申請にあたっての提出書類は、自治体によって違いがあります。ほとんどの場合、自治体のHP(障害福祉課など)からダウンロード可能で、「申請の手引き」や「提出書類チェックリスト」なども提供されていることが多いです。指定申請書以外にも、付表や別紙、経歴書や実務経験証明書、資格証明書、登記簿謄本、運営規定など多くの添付書類が必要になります。

提出書類は、おおむね以下のようになります。

① 指定申請書(提供サービスに合わせて記載)

② 提供サービスに応じた付表・別紙

② 登記簿謄本、定款(就労継続支援A型)

③ 運営規定

④ 事業計画書

⑤ 事業所の所在地市町村からの意見書(必要な提供サービスのみ)

⑥ 協力医療機関との協定書(必要な提供サービスのみ)

⑦ 消防検査済証(必要な提供サービスのみ)

⑧ 不動産の登記簿謄本(賃貸借契約を結んで利用している不動産については賃貸借契約書の写し)

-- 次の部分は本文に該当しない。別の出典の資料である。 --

(** What a successful issue registers in the in-process registry. *)
Lemma issue_swap_memory q profile t0 rb ra now gnow validity g (r : MemoryRegistry) mt near far resp g1 r1 m' :
  issue_swap q profile t0 rb ra now gnow validity g r mt near far = (HOk resp, g1, r1, m') ->
  let n := lr_QuoteID (sk_Near resp) in let f := lr_QuoteID (sk_Far resp) in
  n <> f /\ m_consumed r1 = m_consumed r /\ m_grace r1 = m_grace r /\ sk_SwapID resp <> "" /\
  (forall id, m_swaps r1 !! id = if decide (id = sk_SwapID resp)
     then Some (mkSwapRecord (sk_SwapID resp) n f (sk_Issued resp) (sk_ValidUntil resp) (g_instance g)) else m_swaps r !! id) /\
  sk_Issued resp = UnixNano (t_ns now) /\ sk_ValidUntil resp = UnixNano (t_ns now + default_validity validity) /\
  forall id, id = n \/ id = f -> exists rec, m_records r1 !! id = Some rec /\
    r_IssuedAt rec = sk_Issued resp /\ r_ValidUntil rec = sk_ValidUntil resp.
Proof.
  unfold issue_swap. destruct near as [[nq ni] nb], far as [[fq fi] fb].
  destruct (Next g (gnow 0%nat)) as [nid g2] eqn:N1. destruct (Next g2 (gnow 1%nat)) as [fid g3] eqn:N2.
  destruct (Next g3 (gnow 2%nat)) as [sid g4] eqn:N3.
  unfold putSwapAtomic, revokeLeg. cbn [lb_Put lb_PutSwap lb_Delete memory_lock].
  assert (nid <> fid) as Hnf
    by (pose proof (next_distinct g (gnow 0%nat) (gnow 1%nat)) as D; rewrite N1 in D; cbn [snd] in D; by rewrite N2 in D).
  set (nrec := buildLegRecord nid nq _ _ _ _ _ _ _ _). set (frec := buildLegRecord fid fq _ _ _ _ _ _ _ _).
  set (srec := mkSwapRecord _ _ _ _ _ _).
  assert (forall id cq pf sq iss ia vu b i vd, r_QuoteID (buildLegRecord id cq pf sq iss ia vu b i vd) = id /\
    r_IssuedAt (buildLegRecord id cq pf sq iss ia vu b i vd) = UnixNano ia /\
    r_ValidUntil (buildLegRecord id cq pf sq iss ia vu b i vd) = UnixNano vu) as HB
    by (intros; unfold buildLegRecord; by case_match).
  destruct (Put r nrec) as [ra1| |] eqn:P1; [|done..].
  destruct (Put ra1 frec) as [ra2| |] eqn:P2; [|done..].
  destruct (PutSwap ra2 srec) as [ra3| |] eqn:P3; [|done..].
  intros [= <- <- <- <-]. cbn [sk_Near sk_Far lr_QuoteID buildLegResult sk_SwapID sk_Issued sk_ValidUntil].
  unfold Put in P1, P2. unfold PutSwap in P3. repeat case_match; simplify_eq.
  cbn [m_consumed m_grace m_swaps m_records set_records set_swaps s_SwapID].
  assert (r_QuoteID nrec = nid) as -> by apply HB. assert (r_QuoteID frec = fid) as -> by apply HB.
  split_and!; try done.
  - intros id. unfold srec. cbn [s_SwapID]. destruct (decide (id = _)) as [->|]; [by rewrite lookup_insert_eq|].
    by rewrite lookup_insert_ne.
  - intros id [-> | ->].
    + rewrite lookup_insert_ne, lookup_insert_eq by done. exists nrec. split; [done|]. by apply HB.
    + rewrite lookup_insert_eq. exists frec. split; [done|]. by apply HB.
Qed.

Lemma fresh_ok m t id rec :
  m_records m !! id = Some rec -> m_consumed m !! id = None -> 0 <= m_grace m -> is_int64 t ->
  r_IssuedAt rec <= t < r_ValidUntil rec -> quote_status m t id = STATUS_OK.
Proof.
  intros Hr Hc Hg Ht Hv. unfold quote_status, live, expired, After, time_add. rewrite Hr.
  rewrite (proj2 (Z.ltb_ge _ _)) by lia. unfold ValidAt, UnixNano. rewrite wrap64_small by done.
  rewrite (proj2 (Z.leb_le _ _)), (proj2 (Z.ltb_lt _ _)) by lia. simpl. by rewrite Hc.
Qed.

(** C18. What a swap lock hands out can be traded: after SwapLockHandler answered
    with a swap id at time [now], an allowed engine that calls ConsumeSwap with it
    at any instant before the announced expiry is answered OK and both legs are
    consumed, provided the identifiers were not consumed before and no other
    caller interferes. *)
Theorem locked_swap_consumable best cross tbl now gnow validity spotDays g (m : MemoryRegistry) mt method dev req
    resp g' m' mt' s t engine consumer :
  SwapLockHandler LoadLocation worder sorder fuel best cross tbl now gnow validity spotDays (Some g) (Some m) mt method dev req
    = Some (HOk resp, g', Some m', mt') ->
  m_consumed m !! lr_QuoteID (sk_Near resp) = None -> m_consumed m !! lr_QuoteID (sk_Far resp) = None ->
  0 <= m_grace m -> m_swaps m !! "" = None ->
  is_int64 (t_ns now) -> is_int64 (t_ns now + default_validity validity) ->
  t_ns now <= t < t_ns now + default_validity validity ->
  mem s = m' -> frozen s t -> sv_swapIdx s = true -> engine_ok s t engine PermMarkConsumed = true ->
  exists r s', ConsumeSwap (fun r => r) s engine (sk_SwapID resp) consumer = (inr r, s') /\
    cs_Status r = STATUS_OK /\
    quote_status (mem s') t (lr_QuoteID (sk_Near resp)) = ALREADY_CONSUMED /\
    quote_status (mem s') t (lr_QuoteID (sk_Far resp)) = ALREADY_CONSUMED.
Proof.
  intros Hl Hcn Hcf Hg Hw I1 I2 Ht Hm Hf Hi He.
  apply SwapLock_issued in Hl as (q & pf & t0 & rb & ra & g0 & r0 & near & far & g1 & r1 & [= <-] & [= <-] & _ & [= ->] & E).
  apply issue_swap_memory in E as (Hnf & Hc & Hgr & Hsw & Hs & Hia & Hvu & Hrec). unfold UnixNano in *.
  rewrite wrap64_small in Hia by done. rewrite wrap64_small in Hvu by done.
  set (n := lr_QuoteID (sk_Near resp)) in *. set (f := lr_QuoteID (sk_Far resp)) in *.
  assert (is_int64 t) as It by (unfold is_int64 in *; lia).
  assert (forall id, id = n \/ id = f -> quote_status (mem s) t id = STATUS_OK) as Hok.
  { intros id Hid. destruct (Hrec id Hid) as (rec & R1 & R2 & R3). rewrite Hm.
    eapply fresh_ok; [done| |by rewrite Hgr|done|by rewrite R2, R3, Hia, Hvu]. rewrite Hc. by destruct Hid as [-> | ->]. }
  assert (swap_legs (mem s) t (sk_SwapID resp) = Some (n, f)) as Hlegs.
  { unfold swap_legs. rewrite Hm, Hs, decide_True by done. unfold expired, After, time_add. cbn [s_ValidUntil s_NearID s_FarID].
    by rewrite Hgr, Hvu, (proj2 (Z.ltb_ge _ _)) by lia. }
  assert (m_swaps (mem s) !! "" = None) as Hw' by (by rewrite Hm, Hs, decide_False).
  pose proof (consume_swap_whole s t engine (sk_SwapID resp) consumer n f Hf Hw' Hi He Hlegs Hnf) as W. cbv zeta in W.
  destruct (ConsumeSwap _ _ _ _ _) as [[e|r] s']; [done|]. destruct W as [W1 W2].
  assert (cs_Status r = STATUS_OK) as Hr by (apply W1; split; apply Hok; auto).
  exists r, s'. split; [done|]. split; [done|]. rewrite !W2, !decide_True by auto. done.
Qed.
End consumable.

(** * Stale feeds *)
Lemma recompute_loop_stale ms now quotes acc n :
  Forall (fun sq => stale ms now sq = true) quotes -> recompute_loop ms now quotes acc n = (acc, n).
Proof. intros F. revert acc n. induction F as [|sq quotes Hs F IH]; intros acc n; simpl; [done|]. by rewrite Hs. Qed.

(** A dead feed is quoted at zero: when every source of a symbol has gone stale,
    the snapshot keeps the symbol with a zero best, and the spot price lookup of
    the snapshot and lock endpoints returns bid 0 and ask 0 as a BEST price (the
    cross price, however fresh, is not consulted), instead of no price. *)
Theorem stale_feed_quotes_zero iter b rnow now cross pair m :
  (forall m, iter m ≡ₚ (map_to_list m).*2) ->
  cache b !! pair_symbol pair = Some m ->
  map_Forall (fun _ sq => stale (maxStaleness b) (rnow (pair_symbol pair)) sq = true) m ->
  lookupSpotRaw cross (Best.Stats iter b rnow now) pair = Some (f0, f0, "BEST").
Proof.
  intros Hi Hc Hs. unfold lookupSpotRaw, Best.Stats. cbn [Symbols]. rewrite map_lookup_imap, Hc. simpl.
  unfold symbol_stat, recomputeLocked. rewrite recompute_loop_stale; [done|].
  rewrite Hi. apply Forall_fmap, Forall_forall. intros [k sq] Hk. apply elem_of_map_to_list in Hk. by apply (Hs k).
Qed.

Definition ex_stale : BestConsumer :=
  mkBest 30 {["USDKRW" := {["SMB" := mkSQ (f_of_Z 1300) (f_of_Z 1301) f0 f0 0]}]} 0 (mkDedupOpt false f0 ∅) ∅ 0 0 0 ∅.

Lemma stale_feed_quotes_zero_witness :
  lookupSpotRaw None (Best.Stats (fun m => (map_to_list m).*2) ex_stale (fun _ => 100) 100) "USD/KRW" = Some (f0, f0, "BEST").
Proof.
  apply (stale_feed_quotes_zero (fun m => (map_to_list m).*2) ex_stale (fun _ => 100) 100 None "USD/KRW"
    {["SMB" := mkSQ (f_of_Z 1300) (f_of_Z 1301) f0 f0 0]}); [done|done|].
  apply map_Forall_singleton. vm_compute. reflexivity.
Defined.

(** Inverted tenors pass: the check of the leg order compares value dates only, so
    a swap whose near leg is a month and far leg a week is accepted. *)
Theorem inverted_tenors_accepted :
  validateSwapLegs (mkSwapLeg "1M" "") (mkSwapLeg "1W" "") = None /\
  validateSwapLegs (mkSwapLeg "" "2026-06-15") (mkSwapLeg "" "2026-06-08") = Some errSwapLegInvert.
Proof. vm_compute. done. Qed.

⑨ 従業者の勤務体制・勤務形態一覧表(資格証・雇用契約書・辞令などの写しも必要)

⑩ 経歴書(管理者・サビ管・サビ提)・実務経験証明書・資格証明書

⑪ 事業所の平面図(各区画の利用方法・備品などの配置・面積などを記載)、事務所内外の写真

⑫ 社会保険・労働保険への加入状況に係る確認票

⑬ 設備・備品等一覧

⑭ 欠格事項に該当しない旨の誓約書

⑮ 利用者からの苦情を処理するために講ずる措置の概要

その他、必要と判断される書類の提出を指示される場合もあります。

指定の更新

指定を受けた事業者は、6年ごとに更新の手続きをしなくてはなりません。更新書類の提出期限も定められているので、注意が必要です。

まとめ

以上、障害福祉事業者の指定申請の概要についてみてきました。障害福祉サービスはその種類も多く、制度やサービス内容、申請書式などの変更も多いため、全体として非常に複雑になっています。今回は制度やサービスの種類、指定基準、申請などの概要を見てきましたが、各々のサービスや提出書類の注意点なども多々あります。順次、解説していきたいと思います。